Extracted records:

Segment Open

(** * Heritage-risk pipeline: the scoring, joining and filtering code, embedded and verified

    The development follows [scripts/heritage_risk_assessment.py],
    [scripts/cemaden_collector.py] and the coordinate filters of
    [scripts/final_clean_fire_points.py], [scripts/deep_coordinate_check.py]
    and [scripts/inpe_collector.py].

    Python numbers are kept behind an interface ([Num]) with two instances:
    IEEE binary64 (what CPython computes with) and the canonical rationals
    (what the arithmetic would be without rounding).  Functions are written
    once, over the interface; a statement that depends on rounding is settled
    on the binary64 instance, an algebraic law on any instance that has it. *)

From Stdlib Require Import ZArith QArith Qcanon Lqa Floats Uint63 String Ascii List Permutation Lia.
From stdpp Require Import base decidable option list gmap strings.

Set Warnings "-inexact-float".
Local Open Scope Z_scope.

(** ** Numbers *)

Class Num (F : Type) := {
  of_int : Z -> F;
  add : F -> F -> F;
  sub : F -> F -> F;
  mul : F -> F -> F;
  div : F -> F -> F;
  leb : F -> F -> bool;
  ltb : F -> F -> bool
}.

(** A decimal literal [n/d] of the source, such as [1.5 = dec 15 10]. *)
Definition dec {F} `{Num F} (n d : Z) : F := div (of_int n) (of_int d).

(** Python's [min(x, y)]: the first argument unless the second is smaller. *)
Definition pymin {F} `{Num F} (x y : F) : F := if ltb y x then y else x.

Module Binary64.
(** Conversion of a Python [int] to [float]; exact below [2^53]. *)
Definition of_Z (z : Z) : float :=
  if Z.ltb z 0 then PrimFloat.opp (PrimFloat.of_uint63 (Uint63.of_Z (Z.opp z)))
  else PrimFloat.of_uint63 (Uint63.of_Z z).

#[global] Instance num : Num float := {|
  of_int := of_Z;
  add := PrimFloat.add;
  sub := PrimFloat.sub;
  mul := PrimFloat.mul;
  div := PrimFloat.div;
  leb := PrimFloat.leb;
  ltb := PrimFloat.ltb
|}.
End Binary64.

Module Exact.
#[global] Instance num : Num Qc := {|
  of_int := fun z => Q2Qc (inject_Z z);
  add := Qcplus;
  sub := Qcminus;
  mul := Qcmult;
  div := Qcdiv;
  leb := fun x y => Qle_bool (this x) (this y);
  ltb := fun x y => negb (Qle_bool (this y) (this x))
|}.
End Exact.

(** ** Alert records (one row of [real_time_cemaden_data.json]) *)

Record alert := {
  municipio : string;
  uf : string;
  tipo_alerta : string;
  nivel : string;
  abertura : string;
  timestamp : Z
}.

(** ** heritage_risk_assessment.py: the scoring tables *)

Definition risk_scores : gmap string Z :=
  list_to_map [("Muito Alto"%string, 5); ("Alto"%string, 4); ("Moderado"%string, 3);
               ("Baixo"%string, 2); ("Muito Baixo"%string, 1)].

Section Assessment.
Context {F : Type} `{Num F}.

Definition risk_weights : gmap string F :=
  list_to_map [("Risco Hidrológico"%string, dec 12 10);
               ("Risco Geológico"%string, dec 15 10);
               ("Mov. Massa"%string, dec 15 10);
               ("Risco Hidro"%string, dec 12 10);
               ("Fire Risk"%string, dec 13 10);
               ("Dam Proximity"%string, dec 14 10)].

(** *** _calculate_municipal_cemaden_risk *)

Record municipal_risk := {
  municipality : string;
  mr_uf : string;
  cemaden_risk_score : F;
  cemaden_alerts : nat
}.

Definition base_score (a : alert) : Z := default 2 (risk_scores !! nivel a).
Definition weight (a : alert) : F := default (dec 10 10) (risk_weights !! tipo_alerta a).

(** The body of the inner loop: [risk_score += base_score * weight]. *)
Definition accumulate (risk_score : F) (a : alert) : F :=
  add risk_score (mul (of_int (base_score a)) (weight a)).

Definition group_risk_score (group : list alert) : F :=
  fold_left accumulate group (of_int 0).

(** [disaster_df.groupby(['municipio', 'uf'])]: the distinct keys in sorted
    order, each with its rows in the order of the frame. *)
Definition key : Type := string * string.
Definition key_of (a : alert) : key := (municipio a, uf a).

Segment Closed

◆ DIRECTIONS FOR THIS TASK
Could you restate, word for word, the lines above from the one with "End Binary64." to the one with "fold_left accumulate group (of_int 0).", both included?

◆ WRITTEN ANSWER
End Binary64.

Module Exact.
#[global] Instance num : Num Qc := {|
  of_int := fun z => Q2Qc (inject_Z z);
  add := Qcplus;
  sub := Qcminus;
  mul := Qcmult;
  div := Qcdiv;
  leb := fun x y => Qle_bool (this x) (this y);
  ltb := fun x y => negb (Qle_bool (this y) (this x))
|}.
End Exact.

(** ** Alert records (one row of [real_time_cemaden_data.json]) *)

Record alert := {
  municipio : string;
  uf : string;
  tipo_alerta : string;
  nivel : string;
  abertura : string;
  timestamp : Z
}.

(** ** heritage_risk_assessment.py: the scoring tables *)

Definition risk_scores : gmap string Z :=
  list_to_map [("Muito Alto"%string, 5); ("Alto"%string, 4); ("Moderado"%string, 3);
               ("Baixo"%string, 2); ("Muito Baixo"%string, 1)].

Section Assessment.
Context {F : Type} `{Num F}.

Definition risk_weights : gmap string F :=
  list_to_map [("Risco Hidrológico"%string, dec 12 10);
               ("Risco Geológico"%string, dec 15 10);
               ("Mov. Massa"%string, dec 15 10);
               ("Risco Hidro"%string, dec 12 10);
               ("Fire Risk"%string, dec 13 10);
               ("Dam Proximity"%string, dec 14 10)].

(** *** _calculate_municipal_cemaden_risk *)

Record municipal_risk := {
  municipality : string;
  mr_uf : string;
  cemaden_risk_score : F;
  cemaden_alerts : nat
}.

Definition base_score (a : alert) : Z := default 2 (risk_scores !! nivel a).
Definition weight (a : alert) : F := default (dec 10 10) (risk_weights !! tipo_alerta a).

(** The body of the inner loop: [risk_score += base_score * weight]. *)
Definition accumulate (risk_score : F) (a : alert) : F :=
  add risk_score (mul (of_int (base_score a)) (weight a)).

Definition group_risk_score (group : list alert) : F :=
  fold_left accumulate group (of_int 0).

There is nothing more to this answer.